··· The records ···

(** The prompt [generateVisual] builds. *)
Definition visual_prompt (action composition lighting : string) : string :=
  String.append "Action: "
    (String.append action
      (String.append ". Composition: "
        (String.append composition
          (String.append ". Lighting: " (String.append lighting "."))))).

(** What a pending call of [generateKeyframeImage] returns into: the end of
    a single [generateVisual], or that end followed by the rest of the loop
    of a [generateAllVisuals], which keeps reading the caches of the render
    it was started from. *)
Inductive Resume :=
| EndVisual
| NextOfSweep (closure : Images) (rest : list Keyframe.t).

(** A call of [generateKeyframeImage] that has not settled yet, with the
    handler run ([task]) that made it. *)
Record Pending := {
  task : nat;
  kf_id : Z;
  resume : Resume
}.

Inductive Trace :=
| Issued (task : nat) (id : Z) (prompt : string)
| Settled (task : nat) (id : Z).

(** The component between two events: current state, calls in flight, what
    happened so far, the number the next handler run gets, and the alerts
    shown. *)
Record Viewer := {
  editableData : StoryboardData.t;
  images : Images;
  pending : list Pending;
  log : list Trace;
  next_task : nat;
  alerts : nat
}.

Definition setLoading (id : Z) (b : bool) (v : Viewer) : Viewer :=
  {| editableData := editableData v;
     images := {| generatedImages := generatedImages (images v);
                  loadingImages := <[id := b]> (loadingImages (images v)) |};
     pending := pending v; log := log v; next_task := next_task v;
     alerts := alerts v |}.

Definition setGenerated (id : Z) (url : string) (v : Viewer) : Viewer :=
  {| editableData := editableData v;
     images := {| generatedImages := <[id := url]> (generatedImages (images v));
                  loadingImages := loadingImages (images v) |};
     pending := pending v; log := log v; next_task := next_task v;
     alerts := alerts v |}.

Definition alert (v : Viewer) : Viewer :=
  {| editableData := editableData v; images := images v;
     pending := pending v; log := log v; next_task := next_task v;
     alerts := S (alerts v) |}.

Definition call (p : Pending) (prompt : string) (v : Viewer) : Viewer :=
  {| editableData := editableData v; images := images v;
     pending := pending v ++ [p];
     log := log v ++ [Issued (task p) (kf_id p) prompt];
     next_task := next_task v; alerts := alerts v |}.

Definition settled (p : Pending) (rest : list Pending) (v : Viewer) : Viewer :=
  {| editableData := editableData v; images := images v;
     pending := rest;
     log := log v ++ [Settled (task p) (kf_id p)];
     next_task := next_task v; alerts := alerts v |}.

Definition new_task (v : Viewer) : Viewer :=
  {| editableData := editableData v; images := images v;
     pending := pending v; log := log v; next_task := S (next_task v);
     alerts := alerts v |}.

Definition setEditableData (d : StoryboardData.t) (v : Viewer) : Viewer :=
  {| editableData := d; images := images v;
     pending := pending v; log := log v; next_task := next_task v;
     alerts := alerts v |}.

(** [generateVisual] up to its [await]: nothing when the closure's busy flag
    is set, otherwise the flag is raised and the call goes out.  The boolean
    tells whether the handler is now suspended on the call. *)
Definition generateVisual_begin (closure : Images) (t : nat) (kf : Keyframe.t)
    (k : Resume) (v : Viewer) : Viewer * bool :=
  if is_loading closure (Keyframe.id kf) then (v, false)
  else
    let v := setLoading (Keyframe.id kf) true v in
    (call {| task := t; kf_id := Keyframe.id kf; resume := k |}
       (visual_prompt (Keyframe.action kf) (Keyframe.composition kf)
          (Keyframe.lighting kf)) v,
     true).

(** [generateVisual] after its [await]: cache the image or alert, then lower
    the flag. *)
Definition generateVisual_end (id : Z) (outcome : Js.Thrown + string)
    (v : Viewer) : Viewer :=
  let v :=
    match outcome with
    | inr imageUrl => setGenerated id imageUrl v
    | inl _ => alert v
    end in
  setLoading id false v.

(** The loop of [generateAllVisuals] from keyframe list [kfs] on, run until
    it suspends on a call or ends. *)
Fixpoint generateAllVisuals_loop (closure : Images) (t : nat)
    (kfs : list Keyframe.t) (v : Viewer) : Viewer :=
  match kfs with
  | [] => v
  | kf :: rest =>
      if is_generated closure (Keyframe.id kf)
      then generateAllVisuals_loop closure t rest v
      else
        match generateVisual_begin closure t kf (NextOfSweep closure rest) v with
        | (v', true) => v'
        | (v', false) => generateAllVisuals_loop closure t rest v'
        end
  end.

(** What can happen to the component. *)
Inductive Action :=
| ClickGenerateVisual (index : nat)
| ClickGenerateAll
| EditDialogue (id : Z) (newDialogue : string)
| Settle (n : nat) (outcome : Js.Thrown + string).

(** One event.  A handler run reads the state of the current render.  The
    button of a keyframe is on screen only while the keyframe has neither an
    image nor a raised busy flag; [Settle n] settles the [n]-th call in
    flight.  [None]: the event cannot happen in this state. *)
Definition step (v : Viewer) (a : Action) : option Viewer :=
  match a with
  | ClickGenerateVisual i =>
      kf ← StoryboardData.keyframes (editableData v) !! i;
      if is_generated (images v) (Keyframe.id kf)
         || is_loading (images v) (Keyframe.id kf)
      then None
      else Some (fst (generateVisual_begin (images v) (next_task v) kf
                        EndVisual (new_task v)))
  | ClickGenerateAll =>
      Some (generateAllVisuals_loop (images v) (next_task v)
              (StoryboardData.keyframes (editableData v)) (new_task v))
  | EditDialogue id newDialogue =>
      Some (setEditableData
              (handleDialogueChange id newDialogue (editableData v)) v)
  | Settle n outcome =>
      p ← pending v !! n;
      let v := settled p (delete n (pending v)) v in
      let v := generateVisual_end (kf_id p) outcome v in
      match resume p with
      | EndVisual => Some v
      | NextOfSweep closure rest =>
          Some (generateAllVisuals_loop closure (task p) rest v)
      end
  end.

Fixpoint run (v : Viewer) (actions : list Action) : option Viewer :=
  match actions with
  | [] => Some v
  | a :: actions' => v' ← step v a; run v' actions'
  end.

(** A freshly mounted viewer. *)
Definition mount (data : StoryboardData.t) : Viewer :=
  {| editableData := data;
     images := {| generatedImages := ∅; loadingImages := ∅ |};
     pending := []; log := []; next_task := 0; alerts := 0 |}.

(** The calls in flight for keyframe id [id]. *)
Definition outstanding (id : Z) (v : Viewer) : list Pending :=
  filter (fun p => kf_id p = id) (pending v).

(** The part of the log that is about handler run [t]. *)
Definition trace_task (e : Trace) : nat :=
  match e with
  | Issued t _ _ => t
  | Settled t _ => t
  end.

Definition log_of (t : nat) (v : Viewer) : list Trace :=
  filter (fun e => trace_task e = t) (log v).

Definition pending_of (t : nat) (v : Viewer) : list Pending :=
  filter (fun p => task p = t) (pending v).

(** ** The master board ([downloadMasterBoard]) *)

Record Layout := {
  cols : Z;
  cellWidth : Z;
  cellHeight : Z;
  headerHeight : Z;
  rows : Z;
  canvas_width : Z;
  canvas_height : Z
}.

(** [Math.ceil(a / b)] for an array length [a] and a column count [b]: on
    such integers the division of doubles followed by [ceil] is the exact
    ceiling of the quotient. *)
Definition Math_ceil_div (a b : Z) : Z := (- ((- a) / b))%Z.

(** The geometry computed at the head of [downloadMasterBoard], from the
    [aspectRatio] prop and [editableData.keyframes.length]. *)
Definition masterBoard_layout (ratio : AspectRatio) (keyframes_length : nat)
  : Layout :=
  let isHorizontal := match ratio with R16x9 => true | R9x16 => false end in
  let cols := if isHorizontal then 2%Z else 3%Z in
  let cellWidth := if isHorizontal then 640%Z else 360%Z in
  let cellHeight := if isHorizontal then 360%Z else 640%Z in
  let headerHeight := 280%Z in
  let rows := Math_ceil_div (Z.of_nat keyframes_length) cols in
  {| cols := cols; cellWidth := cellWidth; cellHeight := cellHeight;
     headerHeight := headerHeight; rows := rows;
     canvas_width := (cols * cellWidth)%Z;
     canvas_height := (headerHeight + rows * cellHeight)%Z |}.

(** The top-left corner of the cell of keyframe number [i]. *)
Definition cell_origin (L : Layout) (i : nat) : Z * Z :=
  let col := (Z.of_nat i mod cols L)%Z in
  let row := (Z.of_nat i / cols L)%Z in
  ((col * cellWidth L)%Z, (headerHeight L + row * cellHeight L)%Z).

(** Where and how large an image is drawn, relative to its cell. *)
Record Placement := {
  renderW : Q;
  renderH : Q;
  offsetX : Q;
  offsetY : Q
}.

···
··· The records ···

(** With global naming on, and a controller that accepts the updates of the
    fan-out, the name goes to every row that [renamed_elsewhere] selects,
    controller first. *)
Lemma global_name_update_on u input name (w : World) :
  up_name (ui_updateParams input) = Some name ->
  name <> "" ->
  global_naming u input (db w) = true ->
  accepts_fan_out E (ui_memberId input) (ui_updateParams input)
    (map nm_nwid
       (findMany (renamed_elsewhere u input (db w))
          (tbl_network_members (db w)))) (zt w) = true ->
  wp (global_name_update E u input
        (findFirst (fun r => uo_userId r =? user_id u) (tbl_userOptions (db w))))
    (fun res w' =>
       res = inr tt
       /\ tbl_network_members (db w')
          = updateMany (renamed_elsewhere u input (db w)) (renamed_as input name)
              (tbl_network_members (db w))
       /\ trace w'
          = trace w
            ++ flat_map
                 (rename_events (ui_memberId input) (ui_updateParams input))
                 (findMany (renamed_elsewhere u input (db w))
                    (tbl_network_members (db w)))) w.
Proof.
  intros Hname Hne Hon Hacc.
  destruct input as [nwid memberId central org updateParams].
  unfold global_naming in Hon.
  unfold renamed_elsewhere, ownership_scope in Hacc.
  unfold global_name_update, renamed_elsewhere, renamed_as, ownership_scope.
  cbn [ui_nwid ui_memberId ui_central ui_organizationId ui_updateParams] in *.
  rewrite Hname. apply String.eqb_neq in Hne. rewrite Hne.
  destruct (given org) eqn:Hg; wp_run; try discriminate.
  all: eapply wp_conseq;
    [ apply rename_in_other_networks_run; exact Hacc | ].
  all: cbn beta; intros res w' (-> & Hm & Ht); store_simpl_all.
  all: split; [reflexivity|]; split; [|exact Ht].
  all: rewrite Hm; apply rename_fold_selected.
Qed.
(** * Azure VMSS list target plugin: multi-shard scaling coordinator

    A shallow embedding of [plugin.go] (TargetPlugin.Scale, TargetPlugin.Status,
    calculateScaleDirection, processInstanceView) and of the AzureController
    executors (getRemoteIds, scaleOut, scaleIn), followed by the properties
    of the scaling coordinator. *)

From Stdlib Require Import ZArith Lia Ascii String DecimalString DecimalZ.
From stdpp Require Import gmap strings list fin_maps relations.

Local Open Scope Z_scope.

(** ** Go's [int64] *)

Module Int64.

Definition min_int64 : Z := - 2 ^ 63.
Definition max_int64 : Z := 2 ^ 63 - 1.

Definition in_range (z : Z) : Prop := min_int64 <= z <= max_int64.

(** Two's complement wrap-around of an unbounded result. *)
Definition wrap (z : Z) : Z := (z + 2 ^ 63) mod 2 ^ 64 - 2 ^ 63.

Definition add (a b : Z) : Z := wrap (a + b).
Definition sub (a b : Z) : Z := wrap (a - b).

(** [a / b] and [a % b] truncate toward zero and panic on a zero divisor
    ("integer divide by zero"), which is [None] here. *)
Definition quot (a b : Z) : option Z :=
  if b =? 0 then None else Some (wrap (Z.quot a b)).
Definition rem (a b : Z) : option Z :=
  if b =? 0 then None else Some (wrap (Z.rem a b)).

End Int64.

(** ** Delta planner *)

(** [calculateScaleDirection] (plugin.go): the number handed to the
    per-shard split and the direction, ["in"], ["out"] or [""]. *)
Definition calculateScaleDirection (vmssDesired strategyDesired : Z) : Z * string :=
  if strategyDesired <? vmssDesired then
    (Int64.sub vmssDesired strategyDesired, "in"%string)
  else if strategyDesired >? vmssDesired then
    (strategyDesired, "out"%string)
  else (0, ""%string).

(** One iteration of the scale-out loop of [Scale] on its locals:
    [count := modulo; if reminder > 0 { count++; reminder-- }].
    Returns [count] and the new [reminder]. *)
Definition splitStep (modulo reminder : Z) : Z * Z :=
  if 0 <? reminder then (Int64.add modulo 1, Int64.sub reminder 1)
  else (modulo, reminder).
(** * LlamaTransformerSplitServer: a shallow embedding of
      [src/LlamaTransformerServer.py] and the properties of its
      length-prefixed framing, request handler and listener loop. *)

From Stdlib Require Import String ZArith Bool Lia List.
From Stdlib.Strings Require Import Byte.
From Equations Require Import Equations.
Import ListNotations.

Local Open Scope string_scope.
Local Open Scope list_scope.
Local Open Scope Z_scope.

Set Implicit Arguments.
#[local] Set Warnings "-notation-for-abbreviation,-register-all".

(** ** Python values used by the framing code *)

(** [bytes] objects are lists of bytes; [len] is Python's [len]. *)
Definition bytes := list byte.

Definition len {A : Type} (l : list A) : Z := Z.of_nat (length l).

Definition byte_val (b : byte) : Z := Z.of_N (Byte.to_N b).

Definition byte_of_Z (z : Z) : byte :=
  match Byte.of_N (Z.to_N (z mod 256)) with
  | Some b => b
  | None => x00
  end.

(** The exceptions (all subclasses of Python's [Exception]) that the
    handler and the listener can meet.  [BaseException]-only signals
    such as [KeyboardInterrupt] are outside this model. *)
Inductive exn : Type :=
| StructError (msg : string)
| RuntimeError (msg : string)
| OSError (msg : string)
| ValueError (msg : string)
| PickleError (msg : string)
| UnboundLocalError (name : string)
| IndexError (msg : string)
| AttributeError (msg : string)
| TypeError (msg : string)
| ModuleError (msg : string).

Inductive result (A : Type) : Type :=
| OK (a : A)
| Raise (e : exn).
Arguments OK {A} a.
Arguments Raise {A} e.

···

Your instructions.
From the entries above, write out only the lines starting at the line that holds "match kfs with" and ending at the line that holds "id newDialogue =>", keeping both and matching them exactly.

Solved problem.
  match kfs with
  | [] => v
  | kf :: rest =>
      if is_generated closure (Keyframe.id kf)
      then generateAllVisuals_loop closure t rest v
      else
        match generateVisual_begin closure t kf (NextOfSweep closure rest) v with
        | (v', true) => v'
        | (v', false) => generateAllVisuals_loop closure t rest v'
        end
  end.

(** What can happen to the component. *)
Inductive Action :=
| ClickGenerateVisual (index : nat)
| ClickGenerateAll
| EditDialogue (id : Z) (newDialogue : string)
| Settle (n : nat) (outcome : Js.Thrown + string).

(** One event.  A handler run reads the state of the current render.  The
    button of a keyframe is on screen only while the keyframe has neither an
    image nor a raised busy flag; [Settle n] settles the [n]-th call in
    flight.  [None]: the event cannot happen in this state. *)
Definition step (v : Viewer) (a : Action) : option Viewer :=
  match a with
  | ClickGenerateVisual i =>
      kf ← StoryboardData.keyframes (editableData v) !! i;
      if is_generated (images v) (Keyframe.id kf)
         || is_loading (images v) (Keyframe.id kf)
      then None
      else Some (fst (generateVisual_begin (images v) (next_task v) kf
                        EndVisual (new_task v)))
  | ClickGenerateAll =>
      Some (generateAllVisuals_loop (images v) (next_task v)
              (StoryboardData.keyframes (editableData v)) (new_task v))
  | EditDialogue id newDialogue =>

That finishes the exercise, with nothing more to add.